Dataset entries

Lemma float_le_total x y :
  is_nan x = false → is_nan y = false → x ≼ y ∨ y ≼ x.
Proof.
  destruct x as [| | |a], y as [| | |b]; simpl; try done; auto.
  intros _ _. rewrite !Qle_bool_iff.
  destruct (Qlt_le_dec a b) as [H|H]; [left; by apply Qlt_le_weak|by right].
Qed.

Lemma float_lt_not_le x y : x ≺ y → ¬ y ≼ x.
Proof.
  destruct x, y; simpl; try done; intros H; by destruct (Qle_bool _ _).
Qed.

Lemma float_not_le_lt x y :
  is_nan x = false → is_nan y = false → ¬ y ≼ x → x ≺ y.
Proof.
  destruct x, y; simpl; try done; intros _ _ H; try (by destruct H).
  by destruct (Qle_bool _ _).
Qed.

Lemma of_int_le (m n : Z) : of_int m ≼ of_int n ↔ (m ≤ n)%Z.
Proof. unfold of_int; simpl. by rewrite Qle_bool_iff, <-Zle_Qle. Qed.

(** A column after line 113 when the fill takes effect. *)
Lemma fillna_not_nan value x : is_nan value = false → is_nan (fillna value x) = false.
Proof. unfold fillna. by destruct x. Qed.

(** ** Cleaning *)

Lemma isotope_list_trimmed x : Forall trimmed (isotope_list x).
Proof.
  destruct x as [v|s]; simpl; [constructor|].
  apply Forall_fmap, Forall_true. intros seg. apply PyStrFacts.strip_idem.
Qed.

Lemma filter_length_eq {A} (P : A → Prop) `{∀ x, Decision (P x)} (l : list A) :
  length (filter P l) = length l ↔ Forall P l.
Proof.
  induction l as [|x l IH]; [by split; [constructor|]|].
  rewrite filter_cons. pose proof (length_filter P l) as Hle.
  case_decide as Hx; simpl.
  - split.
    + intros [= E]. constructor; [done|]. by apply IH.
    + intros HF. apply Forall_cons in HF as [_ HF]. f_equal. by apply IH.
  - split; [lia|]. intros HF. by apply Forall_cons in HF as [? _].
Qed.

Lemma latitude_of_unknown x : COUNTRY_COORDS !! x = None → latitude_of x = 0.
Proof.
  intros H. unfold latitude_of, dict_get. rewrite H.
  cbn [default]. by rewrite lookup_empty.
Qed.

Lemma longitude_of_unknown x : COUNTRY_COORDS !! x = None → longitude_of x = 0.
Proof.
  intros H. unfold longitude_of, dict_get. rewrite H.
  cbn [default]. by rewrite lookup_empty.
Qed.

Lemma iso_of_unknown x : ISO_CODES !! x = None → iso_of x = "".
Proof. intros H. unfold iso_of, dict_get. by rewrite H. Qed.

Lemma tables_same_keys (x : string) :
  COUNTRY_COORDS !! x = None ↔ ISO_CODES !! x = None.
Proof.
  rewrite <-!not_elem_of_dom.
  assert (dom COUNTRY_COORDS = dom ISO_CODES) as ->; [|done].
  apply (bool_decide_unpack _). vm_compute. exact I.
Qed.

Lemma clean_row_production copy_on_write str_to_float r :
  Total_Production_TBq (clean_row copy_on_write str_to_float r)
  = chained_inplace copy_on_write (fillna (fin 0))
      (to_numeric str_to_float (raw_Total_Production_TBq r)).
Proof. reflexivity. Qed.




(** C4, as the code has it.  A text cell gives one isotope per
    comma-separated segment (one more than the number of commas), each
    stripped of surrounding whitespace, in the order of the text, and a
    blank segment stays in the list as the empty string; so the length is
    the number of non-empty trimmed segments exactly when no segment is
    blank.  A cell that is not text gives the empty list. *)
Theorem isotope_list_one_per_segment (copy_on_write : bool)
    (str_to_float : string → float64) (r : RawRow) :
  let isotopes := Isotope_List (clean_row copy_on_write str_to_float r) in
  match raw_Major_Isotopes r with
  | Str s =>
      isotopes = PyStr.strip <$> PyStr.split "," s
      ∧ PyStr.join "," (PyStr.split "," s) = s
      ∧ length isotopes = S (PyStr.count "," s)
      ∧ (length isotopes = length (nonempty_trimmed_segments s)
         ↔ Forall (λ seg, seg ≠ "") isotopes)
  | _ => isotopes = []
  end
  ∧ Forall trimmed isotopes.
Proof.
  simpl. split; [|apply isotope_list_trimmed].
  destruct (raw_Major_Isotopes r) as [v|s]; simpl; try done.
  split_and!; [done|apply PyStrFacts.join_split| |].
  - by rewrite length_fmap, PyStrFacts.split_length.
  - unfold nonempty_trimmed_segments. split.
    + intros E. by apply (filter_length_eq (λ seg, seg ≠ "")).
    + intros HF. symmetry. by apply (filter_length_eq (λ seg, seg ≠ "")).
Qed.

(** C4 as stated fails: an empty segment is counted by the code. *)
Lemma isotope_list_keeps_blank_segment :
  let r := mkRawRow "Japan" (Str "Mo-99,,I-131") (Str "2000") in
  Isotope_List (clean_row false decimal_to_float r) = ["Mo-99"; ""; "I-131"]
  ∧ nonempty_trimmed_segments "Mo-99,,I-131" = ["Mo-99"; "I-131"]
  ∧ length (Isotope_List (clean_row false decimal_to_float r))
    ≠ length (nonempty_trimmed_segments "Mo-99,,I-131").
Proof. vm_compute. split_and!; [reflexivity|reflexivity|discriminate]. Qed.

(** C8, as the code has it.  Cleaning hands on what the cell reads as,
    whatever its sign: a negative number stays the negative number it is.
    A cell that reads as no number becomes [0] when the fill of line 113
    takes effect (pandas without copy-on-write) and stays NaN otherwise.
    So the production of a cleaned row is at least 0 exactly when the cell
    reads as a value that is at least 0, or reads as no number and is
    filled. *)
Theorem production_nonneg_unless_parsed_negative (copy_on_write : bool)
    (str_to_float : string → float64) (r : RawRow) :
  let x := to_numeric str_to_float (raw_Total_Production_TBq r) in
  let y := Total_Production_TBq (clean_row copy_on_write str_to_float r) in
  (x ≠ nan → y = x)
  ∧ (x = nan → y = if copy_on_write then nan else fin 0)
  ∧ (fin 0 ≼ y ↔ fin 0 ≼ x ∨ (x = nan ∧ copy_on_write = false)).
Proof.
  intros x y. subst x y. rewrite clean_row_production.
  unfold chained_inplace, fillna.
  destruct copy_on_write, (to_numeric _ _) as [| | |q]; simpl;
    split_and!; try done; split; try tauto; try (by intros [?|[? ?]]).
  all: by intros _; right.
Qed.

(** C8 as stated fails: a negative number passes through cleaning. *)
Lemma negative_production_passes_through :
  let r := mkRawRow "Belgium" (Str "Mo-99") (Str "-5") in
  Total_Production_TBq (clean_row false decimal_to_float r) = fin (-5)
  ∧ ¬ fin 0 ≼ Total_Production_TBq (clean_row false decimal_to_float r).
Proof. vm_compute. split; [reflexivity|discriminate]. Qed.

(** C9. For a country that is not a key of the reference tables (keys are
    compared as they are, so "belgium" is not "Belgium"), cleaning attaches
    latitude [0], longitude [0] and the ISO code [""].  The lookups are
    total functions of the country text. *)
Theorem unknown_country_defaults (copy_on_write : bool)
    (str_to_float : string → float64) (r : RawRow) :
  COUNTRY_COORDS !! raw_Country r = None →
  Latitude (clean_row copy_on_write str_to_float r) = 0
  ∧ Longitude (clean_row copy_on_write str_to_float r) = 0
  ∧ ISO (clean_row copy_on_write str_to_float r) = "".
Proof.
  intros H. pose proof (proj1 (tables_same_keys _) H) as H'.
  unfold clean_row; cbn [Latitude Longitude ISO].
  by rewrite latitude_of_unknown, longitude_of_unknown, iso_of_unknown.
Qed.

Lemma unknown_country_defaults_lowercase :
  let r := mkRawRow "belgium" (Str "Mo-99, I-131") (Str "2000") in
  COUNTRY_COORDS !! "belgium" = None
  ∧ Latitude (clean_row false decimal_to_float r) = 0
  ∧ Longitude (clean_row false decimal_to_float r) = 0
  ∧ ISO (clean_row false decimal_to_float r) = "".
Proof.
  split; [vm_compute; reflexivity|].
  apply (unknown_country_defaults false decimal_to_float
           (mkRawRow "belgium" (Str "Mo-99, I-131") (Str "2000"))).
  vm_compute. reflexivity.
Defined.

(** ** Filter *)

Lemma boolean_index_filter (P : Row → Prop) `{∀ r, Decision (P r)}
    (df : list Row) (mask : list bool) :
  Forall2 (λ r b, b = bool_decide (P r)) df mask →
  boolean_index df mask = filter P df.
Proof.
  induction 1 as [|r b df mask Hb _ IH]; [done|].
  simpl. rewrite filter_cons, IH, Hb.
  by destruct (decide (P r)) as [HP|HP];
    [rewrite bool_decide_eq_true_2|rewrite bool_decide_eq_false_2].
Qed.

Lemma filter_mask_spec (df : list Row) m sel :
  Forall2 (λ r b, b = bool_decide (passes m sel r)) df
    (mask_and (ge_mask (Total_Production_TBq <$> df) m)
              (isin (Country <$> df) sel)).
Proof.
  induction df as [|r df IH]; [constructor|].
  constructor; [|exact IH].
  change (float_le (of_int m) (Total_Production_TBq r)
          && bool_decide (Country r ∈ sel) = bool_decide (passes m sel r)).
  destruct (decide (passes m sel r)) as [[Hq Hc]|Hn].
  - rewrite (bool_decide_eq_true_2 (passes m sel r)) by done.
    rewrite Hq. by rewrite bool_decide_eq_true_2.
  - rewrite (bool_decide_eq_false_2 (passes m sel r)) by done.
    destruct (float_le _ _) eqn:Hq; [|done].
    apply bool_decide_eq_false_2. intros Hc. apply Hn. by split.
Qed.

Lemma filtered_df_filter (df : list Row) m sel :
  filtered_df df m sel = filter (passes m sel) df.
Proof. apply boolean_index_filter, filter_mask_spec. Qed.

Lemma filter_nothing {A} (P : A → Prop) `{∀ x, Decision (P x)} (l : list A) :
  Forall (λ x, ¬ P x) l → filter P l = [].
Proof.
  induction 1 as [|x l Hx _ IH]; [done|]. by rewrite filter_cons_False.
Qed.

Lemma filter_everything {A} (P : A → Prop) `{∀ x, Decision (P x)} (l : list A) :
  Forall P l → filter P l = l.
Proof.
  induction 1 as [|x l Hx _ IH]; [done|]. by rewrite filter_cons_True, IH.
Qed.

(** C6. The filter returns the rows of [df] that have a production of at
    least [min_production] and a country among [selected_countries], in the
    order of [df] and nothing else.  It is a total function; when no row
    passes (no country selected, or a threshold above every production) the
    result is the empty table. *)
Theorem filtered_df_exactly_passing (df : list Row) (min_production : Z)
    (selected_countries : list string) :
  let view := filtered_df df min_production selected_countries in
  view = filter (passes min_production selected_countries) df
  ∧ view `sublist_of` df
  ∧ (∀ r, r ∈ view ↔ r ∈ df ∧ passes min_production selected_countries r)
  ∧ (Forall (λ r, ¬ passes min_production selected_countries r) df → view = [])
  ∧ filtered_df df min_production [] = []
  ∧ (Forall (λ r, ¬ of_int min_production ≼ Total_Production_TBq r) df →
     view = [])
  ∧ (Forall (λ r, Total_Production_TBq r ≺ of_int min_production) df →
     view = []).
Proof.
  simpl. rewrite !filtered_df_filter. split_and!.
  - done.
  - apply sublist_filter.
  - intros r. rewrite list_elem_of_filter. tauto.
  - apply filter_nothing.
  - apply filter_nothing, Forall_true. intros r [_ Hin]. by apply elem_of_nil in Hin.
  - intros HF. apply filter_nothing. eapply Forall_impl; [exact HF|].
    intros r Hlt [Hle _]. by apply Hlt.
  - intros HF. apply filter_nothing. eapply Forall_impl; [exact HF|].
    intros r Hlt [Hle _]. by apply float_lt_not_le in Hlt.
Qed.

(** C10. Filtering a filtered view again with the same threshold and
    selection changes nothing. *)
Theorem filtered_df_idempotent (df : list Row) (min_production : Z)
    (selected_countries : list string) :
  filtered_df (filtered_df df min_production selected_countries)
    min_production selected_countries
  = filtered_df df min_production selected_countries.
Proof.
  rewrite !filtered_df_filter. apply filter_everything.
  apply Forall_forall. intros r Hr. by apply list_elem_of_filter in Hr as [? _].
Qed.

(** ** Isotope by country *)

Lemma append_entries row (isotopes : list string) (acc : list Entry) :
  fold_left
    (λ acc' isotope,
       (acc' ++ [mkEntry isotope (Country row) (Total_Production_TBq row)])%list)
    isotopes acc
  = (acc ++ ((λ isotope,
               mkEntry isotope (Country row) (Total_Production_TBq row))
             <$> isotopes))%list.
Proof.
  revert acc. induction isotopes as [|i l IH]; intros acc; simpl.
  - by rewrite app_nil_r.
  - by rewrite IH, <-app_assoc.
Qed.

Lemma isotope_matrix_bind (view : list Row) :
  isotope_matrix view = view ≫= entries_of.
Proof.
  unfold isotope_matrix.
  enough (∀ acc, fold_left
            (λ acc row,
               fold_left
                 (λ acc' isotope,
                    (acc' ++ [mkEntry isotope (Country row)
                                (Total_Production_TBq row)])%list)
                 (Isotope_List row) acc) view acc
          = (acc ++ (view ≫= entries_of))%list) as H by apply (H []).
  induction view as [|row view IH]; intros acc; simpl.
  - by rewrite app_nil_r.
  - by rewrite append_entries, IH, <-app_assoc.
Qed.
==
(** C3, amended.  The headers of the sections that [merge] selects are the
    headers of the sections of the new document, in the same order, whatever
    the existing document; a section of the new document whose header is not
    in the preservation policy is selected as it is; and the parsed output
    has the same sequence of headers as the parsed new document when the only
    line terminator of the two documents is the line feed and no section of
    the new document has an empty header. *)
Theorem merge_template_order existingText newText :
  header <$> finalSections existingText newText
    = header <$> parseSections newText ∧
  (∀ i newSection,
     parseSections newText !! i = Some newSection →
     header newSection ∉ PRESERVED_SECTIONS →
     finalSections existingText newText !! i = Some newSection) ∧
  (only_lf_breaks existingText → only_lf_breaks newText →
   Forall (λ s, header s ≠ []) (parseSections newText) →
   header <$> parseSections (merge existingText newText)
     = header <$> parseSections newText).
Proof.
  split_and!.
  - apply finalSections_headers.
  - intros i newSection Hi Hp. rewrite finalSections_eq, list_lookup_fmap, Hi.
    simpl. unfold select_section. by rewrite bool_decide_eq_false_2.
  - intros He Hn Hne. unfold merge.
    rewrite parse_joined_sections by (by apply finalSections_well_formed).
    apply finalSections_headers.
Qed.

## What the task asks
Nothing is wanted except the number of lines in the entries above that include the word "discriminate".

## Answer to this task
2